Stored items

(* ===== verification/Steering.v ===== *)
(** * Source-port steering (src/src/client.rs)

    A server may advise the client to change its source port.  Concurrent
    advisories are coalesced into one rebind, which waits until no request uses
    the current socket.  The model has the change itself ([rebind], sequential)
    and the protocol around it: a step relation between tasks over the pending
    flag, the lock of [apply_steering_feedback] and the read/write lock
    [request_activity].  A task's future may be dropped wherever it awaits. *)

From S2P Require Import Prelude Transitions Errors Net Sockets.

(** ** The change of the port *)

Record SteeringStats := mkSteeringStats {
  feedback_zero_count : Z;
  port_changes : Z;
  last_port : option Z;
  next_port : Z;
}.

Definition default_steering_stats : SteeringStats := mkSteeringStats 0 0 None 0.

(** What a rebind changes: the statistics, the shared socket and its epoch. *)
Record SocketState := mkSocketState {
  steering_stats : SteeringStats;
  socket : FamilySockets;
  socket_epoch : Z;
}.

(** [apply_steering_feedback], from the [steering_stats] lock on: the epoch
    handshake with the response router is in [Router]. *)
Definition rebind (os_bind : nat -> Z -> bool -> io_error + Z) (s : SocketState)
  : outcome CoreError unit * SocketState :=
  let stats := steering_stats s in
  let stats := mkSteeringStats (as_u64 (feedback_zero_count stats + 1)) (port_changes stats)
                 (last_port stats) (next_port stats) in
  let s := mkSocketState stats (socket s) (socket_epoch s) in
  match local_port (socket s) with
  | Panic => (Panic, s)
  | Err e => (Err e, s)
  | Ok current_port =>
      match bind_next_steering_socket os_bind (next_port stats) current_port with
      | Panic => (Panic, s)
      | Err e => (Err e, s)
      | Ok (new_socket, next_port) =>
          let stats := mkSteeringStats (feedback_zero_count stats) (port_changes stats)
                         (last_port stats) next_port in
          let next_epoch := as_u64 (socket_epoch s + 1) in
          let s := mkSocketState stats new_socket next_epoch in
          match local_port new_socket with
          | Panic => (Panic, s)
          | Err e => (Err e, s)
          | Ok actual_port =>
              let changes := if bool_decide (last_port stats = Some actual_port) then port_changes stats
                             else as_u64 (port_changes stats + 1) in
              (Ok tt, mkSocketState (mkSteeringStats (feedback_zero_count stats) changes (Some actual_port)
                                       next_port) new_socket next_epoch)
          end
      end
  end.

Required work
Copy word for word the stretch of entries above from the line that has "Record SocketState := mkSocketState" through the line that has "(last_port stats) (next_port", both ends included, and nothing outside it.

Exercise response
Record SocketState := mkSocketState {
  steering_stats : SteeringStats;
  socket : FamilySockets;
  socket_epoch : Z;
}.

(** [apply_steering_feedback], from the [steering_stats] lock on: the epoch
    handshake with the response router is in [Router]. *)
Definition rebind (os_bind : nat -> Z -> bool -> io_error + Z) (s : SocketState)
  : outcome CoreError unit * SocketState :=
  let stats := steering_stats s in
  let stats := mkSteeringStats (as_u64 (feedback_zero_count stats + 1)) (port_changes stats)
                 (last_port stats) (next_port stats) in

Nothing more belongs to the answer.